**WORK TO BE COMPLETED:** Report the number of lines below in which the word "Hsmall" occurs. Nothing else is needed.

(PROVIDED INFORMATION begins)

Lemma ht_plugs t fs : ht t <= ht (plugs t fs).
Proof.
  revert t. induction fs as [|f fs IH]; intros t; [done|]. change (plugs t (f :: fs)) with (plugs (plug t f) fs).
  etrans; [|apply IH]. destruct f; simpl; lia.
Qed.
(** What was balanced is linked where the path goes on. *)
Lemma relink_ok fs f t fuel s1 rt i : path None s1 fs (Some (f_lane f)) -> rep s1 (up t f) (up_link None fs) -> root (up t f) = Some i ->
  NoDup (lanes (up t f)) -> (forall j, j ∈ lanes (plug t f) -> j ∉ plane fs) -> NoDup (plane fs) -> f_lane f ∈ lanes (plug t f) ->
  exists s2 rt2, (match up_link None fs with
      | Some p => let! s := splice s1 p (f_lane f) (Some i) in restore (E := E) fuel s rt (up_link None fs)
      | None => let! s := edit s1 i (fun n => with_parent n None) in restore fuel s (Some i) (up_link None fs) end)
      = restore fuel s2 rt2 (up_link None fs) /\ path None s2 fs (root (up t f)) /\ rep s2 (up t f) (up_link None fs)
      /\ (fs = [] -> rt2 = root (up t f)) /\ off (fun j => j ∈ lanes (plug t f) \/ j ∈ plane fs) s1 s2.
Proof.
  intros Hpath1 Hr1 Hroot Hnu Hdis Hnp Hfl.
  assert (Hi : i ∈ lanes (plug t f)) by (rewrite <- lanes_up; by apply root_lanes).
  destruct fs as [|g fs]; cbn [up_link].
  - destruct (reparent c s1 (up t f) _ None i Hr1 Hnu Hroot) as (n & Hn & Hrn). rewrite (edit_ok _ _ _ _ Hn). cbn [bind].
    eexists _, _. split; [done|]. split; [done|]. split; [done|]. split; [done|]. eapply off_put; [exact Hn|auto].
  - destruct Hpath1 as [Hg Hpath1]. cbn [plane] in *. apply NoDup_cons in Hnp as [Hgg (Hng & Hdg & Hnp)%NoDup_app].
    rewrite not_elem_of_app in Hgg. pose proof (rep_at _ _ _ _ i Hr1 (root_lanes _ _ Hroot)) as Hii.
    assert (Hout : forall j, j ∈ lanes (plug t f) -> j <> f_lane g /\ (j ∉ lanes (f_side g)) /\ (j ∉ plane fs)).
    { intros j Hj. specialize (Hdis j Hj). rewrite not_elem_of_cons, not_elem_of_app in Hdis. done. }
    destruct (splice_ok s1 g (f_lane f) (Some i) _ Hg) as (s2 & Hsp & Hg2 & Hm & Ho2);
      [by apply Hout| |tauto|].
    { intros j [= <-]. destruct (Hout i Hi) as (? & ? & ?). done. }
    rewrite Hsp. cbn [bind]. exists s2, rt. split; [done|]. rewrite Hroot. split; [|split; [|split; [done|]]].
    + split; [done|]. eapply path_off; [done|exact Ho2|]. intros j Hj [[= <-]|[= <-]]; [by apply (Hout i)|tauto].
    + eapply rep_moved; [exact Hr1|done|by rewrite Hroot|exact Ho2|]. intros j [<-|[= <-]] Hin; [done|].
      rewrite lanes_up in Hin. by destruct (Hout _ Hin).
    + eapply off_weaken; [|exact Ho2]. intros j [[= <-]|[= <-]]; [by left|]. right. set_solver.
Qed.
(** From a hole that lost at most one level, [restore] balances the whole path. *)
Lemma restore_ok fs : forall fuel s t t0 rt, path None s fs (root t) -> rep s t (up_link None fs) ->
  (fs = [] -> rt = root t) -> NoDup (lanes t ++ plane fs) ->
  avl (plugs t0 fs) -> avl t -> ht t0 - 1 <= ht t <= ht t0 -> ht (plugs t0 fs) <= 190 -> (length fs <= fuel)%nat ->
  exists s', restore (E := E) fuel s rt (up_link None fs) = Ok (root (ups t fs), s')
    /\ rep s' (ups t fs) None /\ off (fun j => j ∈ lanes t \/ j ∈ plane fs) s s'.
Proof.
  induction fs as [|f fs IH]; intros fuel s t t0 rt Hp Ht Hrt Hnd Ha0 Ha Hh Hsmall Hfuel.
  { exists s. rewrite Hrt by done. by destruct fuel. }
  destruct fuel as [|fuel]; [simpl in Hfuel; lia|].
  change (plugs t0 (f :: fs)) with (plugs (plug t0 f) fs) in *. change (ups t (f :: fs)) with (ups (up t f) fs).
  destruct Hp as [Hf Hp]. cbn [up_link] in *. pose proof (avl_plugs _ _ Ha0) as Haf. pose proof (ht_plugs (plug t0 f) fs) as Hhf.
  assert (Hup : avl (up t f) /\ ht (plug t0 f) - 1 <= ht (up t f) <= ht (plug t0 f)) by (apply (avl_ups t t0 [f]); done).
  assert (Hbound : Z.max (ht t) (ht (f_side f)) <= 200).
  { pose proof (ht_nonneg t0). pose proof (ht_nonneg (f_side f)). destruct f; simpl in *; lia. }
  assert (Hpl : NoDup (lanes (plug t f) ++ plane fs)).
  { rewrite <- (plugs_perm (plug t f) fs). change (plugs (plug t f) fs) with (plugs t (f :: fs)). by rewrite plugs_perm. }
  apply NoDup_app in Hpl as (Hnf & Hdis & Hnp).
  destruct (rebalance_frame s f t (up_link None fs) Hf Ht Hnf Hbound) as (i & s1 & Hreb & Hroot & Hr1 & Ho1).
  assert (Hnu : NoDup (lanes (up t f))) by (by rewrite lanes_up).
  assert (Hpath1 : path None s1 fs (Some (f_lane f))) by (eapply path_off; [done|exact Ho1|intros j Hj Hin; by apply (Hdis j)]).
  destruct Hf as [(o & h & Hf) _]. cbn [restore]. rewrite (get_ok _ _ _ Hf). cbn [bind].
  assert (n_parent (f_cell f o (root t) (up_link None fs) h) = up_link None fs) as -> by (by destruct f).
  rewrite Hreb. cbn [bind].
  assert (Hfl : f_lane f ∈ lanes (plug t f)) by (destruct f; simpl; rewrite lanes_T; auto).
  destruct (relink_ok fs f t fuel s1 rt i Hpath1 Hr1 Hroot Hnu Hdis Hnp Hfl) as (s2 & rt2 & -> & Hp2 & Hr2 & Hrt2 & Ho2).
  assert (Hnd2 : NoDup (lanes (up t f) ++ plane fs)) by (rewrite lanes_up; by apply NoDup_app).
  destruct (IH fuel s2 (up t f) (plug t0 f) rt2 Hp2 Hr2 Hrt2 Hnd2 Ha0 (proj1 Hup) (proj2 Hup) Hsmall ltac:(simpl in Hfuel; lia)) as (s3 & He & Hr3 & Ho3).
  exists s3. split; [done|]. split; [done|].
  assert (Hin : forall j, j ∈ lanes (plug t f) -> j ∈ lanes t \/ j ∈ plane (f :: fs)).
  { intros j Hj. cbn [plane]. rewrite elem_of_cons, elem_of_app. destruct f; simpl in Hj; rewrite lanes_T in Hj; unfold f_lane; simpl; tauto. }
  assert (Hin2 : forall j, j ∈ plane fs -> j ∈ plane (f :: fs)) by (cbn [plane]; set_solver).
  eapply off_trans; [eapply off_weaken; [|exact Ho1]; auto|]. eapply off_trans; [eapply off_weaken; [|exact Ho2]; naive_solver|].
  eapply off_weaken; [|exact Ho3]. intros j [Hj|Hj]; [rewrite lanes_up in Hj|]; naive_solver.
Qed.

(PROVIDED INFORMATION ends)

**TASK ANSWER:** 2